Bien que tu sois d’une intelligence nettement au-dessus du niveau de la mer, tu dois commencer à te dire que cet endroit n’a rien de policier.
Ça sent le méchant coup fourré à plein tarin, mon pote. Il s’est laissé viander de première, l’illustre commissaire. Cette fille officière l’a possédé sans problo. Mentalement, je passe en revue le contenu de mes vagues. Pas le moindre bout d’arme. Mon sésame, certes, comme toujours, ma lime à ongles, mon petit canif comportant des ciseaux… Ai-je mon paquet de cigarettes magiques ? Impossible de me souvenir si je m’en suis muni ! Et ce n’est pas le moment de porter la main à ma poche pour m’en assurer car ils m’observent et pourraient mal interpréter mon geste.

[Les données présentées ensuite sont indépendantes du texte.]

(** C4: on a store with one metadata entry per vector, for a query of the
    index's dimension and [k >= 1], [search] returns exactly
    [min(k, entry count)] results; each is the score, chunk text and source
    of a distinct entry; they come by descending inner product and no
    entry left out scores above one returned.  An empty store gives the
    empty list, and with [k] at least the entry count every entry is
    returned.  (Scores are compared by a total, transitive order.) *)
Theorem search_returns_top_k (s : LocalVectorStore) (q : list F) (k : Z) :
  Total f_le → Transitive f_le →
  consistent s → len q = d (index s) → 1 ≤ k →
  let n := length (xb (index s)) in
  ∃ results labels,
    search s q k = inr results ∧
    length results = Nat.min (Z.to_nat k) n ∧
    Forall2 (λ h i, entry_hit s q i = Some h) results labels ∧
    NoDup labels ∧
    StronglySorted score_desc results ∧
    (∀ j v h, xb (index s) !! j = Some v → j ∉ labels → h ∈ results →
       f_le (inner_product q v) (score h)) ∧
    (n = 0%nat → results = []) ∧
    (Z.of_nat n ≤ k → labels ≡ₚ seq 0 n).
Proof.
  intros Htot Htr Hc Hq Hk n.
  set (top := take (Z.to_nat k) (ranked (index s) q)).
  assert (Forall (λ r, r ∈ ranked (index s) q) top) as Htop.
  { apply Forall_forall. intros r Hr. by eapply subseteq_take. }
  pose proof (hits_of_ranked_rows s q top Hc Htop) as Hhits.
  pose proof (ranked_StronglySorted (index s) q Htot Htr) as Hsorted.
  rewrite <-(take_drop (Z.to_nat k) (ranked (index s) q)) in Hsorted. fold top in Hsorted.
  assert (length (omap (hit_of_row (doc_meta s)) top) = Nat.min (Z.to_nat k) n) as Hlen.
  { rewrite (Forall2_length _ _ _ Hhits). unfold top.
    by rewrite length_take, ranked_length. }
  assert (∀ z, z ∈ top.*2 → 0 ≤ z) as Hnonneg.
  { intros z (r & -> & Hr)%list_elem_of_fmap.
    rewrite Forall_forall in Htop. apply Htop in Hr.
    apply ranked_elem in Hr as (i & v & _ & ->). simpl. lia. }
  assert ((λ r : F * Z, Z.to_nat r.2) <$> top = Z.to_nat <$> top.*2) as Hlab
    by (by rewrite <-list_fmap_compose).
  exists (omap (hit_of_row (doc_meta s)) top), ((λ r, Z.to_nat r.2) <$> top).
  split; [by apply search_inr|]. split; [done|].
  split; [|split; [|split; [|split; [|split]]]].
  - apply Forall2_fmap_r. eapply Forall2_impl; [exact Hhits|]. by intros h r [? _].
  - rewrite Hlab.
    apply NoDup_fmap_2_strong; [|apply NoDup_labels_take, ranked_NoDup_labels].
    intros x y Hx%Hnonneg Hy%Hnonneg. lia.
  - eapply sorted_hits; [|by eapply StronglySorted_app_1_l].
    eapply Forall2_impl; [exact Hhits|]. by intros h r [_ ?].
  - intros j v h Hv Hj (r & Hr & Hh)%list_elem_of_omap.
    apply hit_of_row_Some in Hh as (_ & m & _ & ->). simpl.
    assert ((inner_product q v, Z.of_nat j) ∈ top ++ drop (Z.to_nat k) (ranked (index s) q))
      as [Hin|Hin]%elem_of_app.
    { unfold top. rewrite take_drop. apply ranked_elem. eauto. }
    + exfalso. apply Hj. apply list_elem_of_fmap.
      exists (inner_product q v, Z.of_nat j). split; [simpl; lia|done].
    + apply (StronglySorted_app_1_elem_of _ _ _ _ _ Hsorted Hr Hin).
  - intros Hn. apply length_zero_iff_nil. lia.
  - intros Hn. rewrite Hlab. unfold top.
    rewrite take_ge by (rewrite ranked_length; lia).
    rewrite ranked_labels.
    rewrite <-list_fmap_compose. fold n.
    rewrite (list_fmap_ext (Z.to_nat ∘ Z.of_nat) id (seq 0 n)).
    + by rewrite list_fmap_id.
    + intros _ i _. simpl. apply Nat2Z.id.
Qed.

End SearchTopK.

Lemma int_le_total : Total (@f_le int_scalars).
Proof.
  intros x y. unfold f_le. simpl.
  destruct (Z.leb_spec x y); [by left|right]. apply Is_true_true, Z.leb_le. lia.
Qed.

Lemma int_le_trans : Transitive (@f_le int_scalars).
Proof.
  intros x y z. unfold f_le. simpl.
  rewrite !Is_true_true, !Z.leb_le. lia.
Qed.

(** C4 at work: the best two of three entries. *)
Lemma search_returns_top_k_witness :
  ∃ results,
    search example_store example_query 2 = inr results ∧ length results = 2%nat.
Proof.
  destruct (search_returns_top_k example_store example_query 2
              int_le_total int_le_trans)
    as (results & labels & Hs & Hl & _).
  - reflexivity.
  - reflexivity.
  - lia.
  - exists results. split; [exact Hs|exact Hl].
Defined.

(** C10 at work on a store whose metadata list is shorter than its index:
    the best two labels are 2 and 1, both at or above [len(doc_meta) = 1]. *)
Lemma search_skips_labels_out_of_bounds_witness :
  ∃ results,
    search example_store_short_meta example_query 2 = inr results ∧
    len results ≤ 1.
Proof.
  destruct (search_skips_labels_out_of_bounds example_store_short_meta example_query 2)
    as (results & Hs & _ & _ & Hl).
  - reflexivity.
  - lia.
  - exists results. split; [exact Hs|]. vm_compute in Hl. exact Hl.
Defined.

(** C10 as stated fails: a query vector that is not of the index's
    dimension makes the index's own assertion raise. *)
Lemma search_total_counterexample : ¬ @search_total int_scalars.
Proof.
  intros H. destruct (H example_store example_query_short 1 ltac:(lia)) as [results Hr].
  vm_compute in Hr. discriminate.
Qed.

(** ** Persistence *)

Section PersistenceProofs.
Context `{!Float32, !EmbeddingClient}.

Lemma backing_paths_differ (path : string) :
  path +:+ ".faiss" ≠ path +:+ ".meta.json".
Proof. intros Heq. by apply (inj (String.app path)) in Heq. Qed.

Lemma save_run (s : LocalVectorStore) (w : World) :
  save s w =
    (inr (),
     set_stdout (stdout w ++ ["[INFO] Vector store saved to disk."])
       (set_fs (<[index_path s +:+ ".meta.json" := JsonFile (doc_meta s)]>
                  (<[index_path s +:+ ".faiss" := FaissFile (index s)]> (fs w))) w)).
Proof. reflexivity. Qed.

(** [_load_index] returns exactly when both artifacts are there. *)
Lemma load_index_run (self : LocalVectorStore) (w : World) ix m :
  fs w !! (index_path self +:+ ".faiss") = Some (FaissFile ix) →
  fs w !! (index_path self +:+ ".meta.json") = Some (JsonFile m) →
  ∃ w', _load_index self w =
          (inr {| dimension := dimension self; index_path := index_path self;
                  index := ix; doc_meta := m |}, w').
Proof.
  intros Hix Hm. unfold _load_index, mbind, M_bind, print, get_world, lift,
    read_index, json_load. simpl. rewrite Hix, Hm. simpl. eauto.
Qed.

Lemma load_index_inv (self : LocalVectorStore) (w : World) s w' :
  _load_index self w = (inr s, w') →
  ∃ ix m,
    fs w !! (index_path self +:+ ".faiss") = Some (FaissFile ix) ∧
    fs w !! (index_path self +:+ ".meta.json") = Some (JsonFile m) ∧
    s = {| dimension := dimension self; index_path := index_path self;
           index := ix; doc_meta := m |}.
Proof.
  unfold _load_index, mbind, M_bind, print, get_world, lift, read_index, json_load.
  simpl.
  destruct (fs w !! (index_path self +:+ ".faiss")) as [[ix| |]|]; simpl; try done.
  destruct (fs w !! (index_path self +:+ ".meta.json")) as [[|m|]|]; simpl; try done.
  intros [= <- _]. eauto.
Qed.

(** When [_load_index] is reached after [save], on any store object with
    the same [index_path], it rebuilds the index and the metadata as they
    were saved, so [search] returns the same ranked results, with the same
    scores, for every query vector and every [k]. *)
Lemma save_then_load_same_search (s : LocalVectorStore) (w : World)
    (dim : Z) (ix0 : IndexFlatIP) (m0 : list Meta) :
  ∃ s' w',
    _load_index {| dimension := dim; index_path := index_path s;
                   index := ix0; doc_meta := m0 |} (save s w).2 = (inr s', w') ∧
    index s' = index s ∧
    doc_meta s' = doc_meta s ∧
    ∀ q k, search s' q k = search s q k.
Proof.
  rewrite save_run. cbn [snd].
  match goal with |- context [_load_index ?self ?w1] =>
    destruct (load_index_run self w1 (index s) (doc_meta s)) as [w' Hload]
  end.
  - unfold set_stdout, set_fs. cbn [fs index_path].
    rewrite lookup_insert_ne by (symmetry; apply backing_paths_differ).
    apply lookup_insert_eq.
  - unfold set_stdout, set_fs. cbn [fs index_path]. apply lookup_insert_eq.
  - eexists _, w'. split; [exact Hload|]. done.
Qed.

Le gros chauffeur est descendu de son tas de boue et y reste adossé. L’homme de la caravane continue d’écouter sa musique merdique. Mon mentor a les mains sur les genoux et semble récapituler les faits notoires de son existence.
La fille tatouée réapparaît. Elle vient de troquer son uniforme contre un sari vert à motifs noirs qui modifie son maintien, lui confère une certaine noblesse d’allure.
— Venez par ici ! m’enjoint-elle depuis le seuil de son véhicule.
Docile, je m’avance. Suis obligé d’enjamber le type assis sur le seuil pour entrer. La caravane pue le fauve et le parfum de santal. Elle comprend une penderie abritant un monceau de fringues disparates, des coussins énormes, crasseux et avachis, et un meuble bas, aux pieds tournés, comprenant des tiroirs.
— Asseyez-vous ! invite la dame pointillée.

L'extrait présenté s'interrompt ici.